> Source material
Start of Block

Lemma filter_one p l : NoDup l → p ∈ l → filter (λ q, q = p) l = [p].
Proof.
  induction 1 as [|q l Hq Hnd IH]; [by intros ?%not_elem_of_nil|]. rewrite filter_cons. intros [->|Hp]%elem_of_cons.
  - rewrite decide_True by done. f_equal. clear -Hq. induction l as [|r l IH]; [done|].
    apply not_elem_of_cons in Hq as [Hr Hq]. rewrite filter_cons, decide_False by congruence. by apply IH.
  - rewrite decide_False by (by intros ->). by apply IH.
Qed.
(** Of a list with one network plugin at most, that plugin and the rest. *)
Lemma split_network p l : NoDup l → p ∈ l → network_plugin p → (∀ q, q ∈ l → network_plugin q → q = p) →
  filter network_plugin l = [p] ∧ filter (λ q, q ≠ p) l = filter (λ q, ¬ network_plugin q) l.
Proof.
  intros Hnd Hp Hn Hu. split.
  - rewrite <-(filter_one p l Hnd Hp). apply filter_in_iff. intros q Hq. split; [by apply Hu|by intros ->].
  - apply filter_in_iff. intros q Hq. split; [|by intros Hq' ->]. intros Hne Hq'. by apply Hne, Hu.
Qed.
Lemma no_network l : (∀ q, q ∈ l → ¬ network_plugin q) → filter network_plugin l = [] ∧ filter (λ q, ¬ network_plugin q) l = l.
Proof.
  intros H. induction l as [|p l IH]; [done|]. assert (Hp : ¬ network_plugin p) by (apply H; by left).
  rewrite !filter_cons, decide_False, decide_True by done. destruct IH as [-> ->]; [|done]. intros q Hq. apply H. by right.
Qed.
Definition other_plugin p : M X unit :=
  match p with
  | OPEN_EBS => _install_openebs k8s_credential_file
  | METALLB => _install_metallb k8s_credential_file context_name plugin_data
  | _ => mret tt
  end.
Lemma others_alike l : (∀ q, q ∈ l → ¬ network_plugin q) → ∀ x, for_each l other_plugin x = for_each l one x.
Proof.
  intros H. induction l as [|p l IH]; intros x; [done|]. cbn [for_each].
  assert (E : other_plugin p = one p).
  { assert (Hp : ¬ network_plugin p) by (apply H; by left). destruct p; try done; destruct Hp; solve [by left|by right]. }
  rewrite E. unfold mbind, M_bind. destruct (one p x) as [[[]|e] y]; [|done]. apply IH. intros q Hq. apply H. by right.
Qed.
Lemma ignored_plugins l x : for_each (filter (λ p, ¬ network_plugin p) l) one x = for_each (filter service_plugin l) one x.
Proof.
  revert x. induction l as [|p l IH]; intros x; [done|]. rewrite !filter_cons.
  assert (Hp : service_plugin p → ¬ network_plugin p) by by intros [->| ->] [?|?].
  assert (Hq : ¬ service_plugin p → ¬ network_plugin p → one p = mret tt).
  { intros H1 H2. destruct p; try done; [destruct H2|destruct H1|destruct H1|destruct H2]; solve [by left|by right]. }
  destruct (decide (service_plugin p)) as [Hs|Hs], (decide (¬ network_plugin p)) as [Hn|Hn]; [|by destruct (Hn (Hp Hs))| |done].
  - cbn [for_each]. unfold mbind, M_bind. destruct (one p x) as [[[]|e] y]; [apply IH|done].
  - cbn [for_each]. unfold mbind, M_bind. rewrite (Hq Hs Hn). apply IH.
Qed.
(** The run once the missing plugins are known. *)
Lemma missing_installed l x : NoDup l → (CALICO ∈ l → FLANNEL ∈ l → False) →
  (names ← (if py_in plugin_eqb FLANNEL l
            then _install_flannel k8s_credential_file plugin_data ;; mret (drop_first_plugin FLANNEL l) else mret l);
   names ← (if py_in plugin_eqb CALICO names
            then _install_calico k8s_credential_file plugin_data ;; mret (drop_first_plugin CALICO names) else mret names);
   for_each names other_plugin) x =
  for_each (filter network_plugin l ++ filter (λ p, ¬ network_plugin p) l) one x.
Proof.
  intros Hnd Hno.
  assert (Hrest : ∀ q, q ∈ filter (λ p, ¬ network_plugin p) l → ¬ network_plugin q) by by intros q [? _]%list_elem_of_filter.
  destruct (py_in plugin_eqb FLANNEL l) eqn:Ef; [apply py_in_plugin in Ef|].
  - destruct (split_network FLANNEL l Hnd Ef (or_introl eq_refl)) as [-> E].
    { intros q Hq [->| ->]; [done|]. by destruct Hno. }
    rewrite drop_first_filter, E by done. cbn [app for_each install_one]. unfold mbind, M_bind, mret, M_ret.
    destruct (_install_flannel _ _ x) as [[[]|e] y]; [|done].
    destruct (py_in plugin_eqb CALICO _) eqn:Ec; [|by apply others_alike].
    apply py_in_plugin, list_elem_of_filter in Ec as [Hn _]. destruct Hn. by right.
  - assert (Hf : FLANNEL ∉ l) by (intros Hf%py_in_plugin; congruence). rewrite (bind_Ok (mret l) _ x x l) by done.
    destruct (py_in plugin_eqb CALICO l) eqn:Ec.
    + apply py_in_plugin in Ec. destruct (split_network CALICO l Hnd Ec (or_intror eq_refl)) as [-> E].
      { by intros q Hq [->| ->]. }
      rewrite drop_first_filter, E by done. cbn [app for_each install_one]. unfold mbind, M_bind, mret, M_ret.
      destruct (_install_calico _ _ x) as [[[]|e] y]; [|done]. by apply others_alike.
    + assert (Hc : CALICO ∉ l) by (intros Hc%py_in_plugin; congruence). rewrite (bind_Ok (mret l) _ x x l) by done.
      destruct (no_network l) as [-> E]; [by intros q Hq [->| ->]|]. rewrite E in Hrest |- *. by apply others_alike.
Qed.

Lemma same_plan l x : for_each (filter network_plugin l ++ filter (λ p, ¬ network_plugin p) l) one x =
  for_each (filter network_plugin l ++ filter service_plugin l) one x.
Proof.
  rewrite !for_each_app. unfold mbind, M_bind. destruct (for_each _ one x) as [[[]|e] y]; [|done]. apply ignored_plugins.
Qed.

(** C37: what an installation of plugins does, against a plan, for a request that names no plugin twice. A
    cluster that would have both Calico and Flannel, with what is installed and what is asked for, is refused
    before anything is installed. Otherwise, of the plugins asked for that are not found on the cluster, exactly
    Flannel or Calico and then OpenEBS and MetalLB are installed, each once, the network first and the others in
    the order of the request. Metric-server, multus, istio and cadvisor are accepted and not installed, against the
    documentation of the function. The run is the same as that of the plan, for every answer of the cluster,
    failures included. *)
Theorem plugins_follow_the_plan plugin_names x :
  NoDup plugin_names →
  install_plugins k8s_credential_file context_name plugin_names plugin_data x =
  (installed ← get_installed_plugins k8s_credential_file;
   if decide (conflicting (installed ++ plugin_names)) then raise PlainException
   else for_each (installation_plan installed plugin_names) one) x.
Proof.
  intros Hnd. unfold install_plugins. unfold mbind at 1, M_bind at 1. symmetry. unfold mbind at 1, M_bind at 1. symmetry.
  destruct (get_installed_plugins _ x) as [[installed|e] y]; [|done].
  rewrite skip_installed_filter by done. unfold installation_plan.
  destruct (decide _) as [[Hc%py_in_plugin Hf%py_in_plugin]|Hno]; [by rewrite Hc, Hf|].
  assert (Hb : py_in plugin_eqb CALICO (installed ++ plugin_names) && py_in plugin_eqb FLANNEL (installed ++ plugin_names) = false).
  { apply not_true_iff_false. intros [Hc%py_in_plugin Hf%py_in_plugin]%andb_true_iff. by apply Hno. }
  rewrite Hb. set (m := filter _ plugin_names). rewrite <-same_plan. assert (Hm : NoDup m) by by apply NoDup_filter.
  apply missing_installed; [done|].
  intros [_ H1]%list_elem_of_filter [_ H2]%list_elem_of_filter. apply Hno. split; apply elem_of_app; by right.
Qed.
End plan.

End of Block

> Try it
The reply must be a number and nothing more: the count of lines above that contain the word "left".

> Response below
3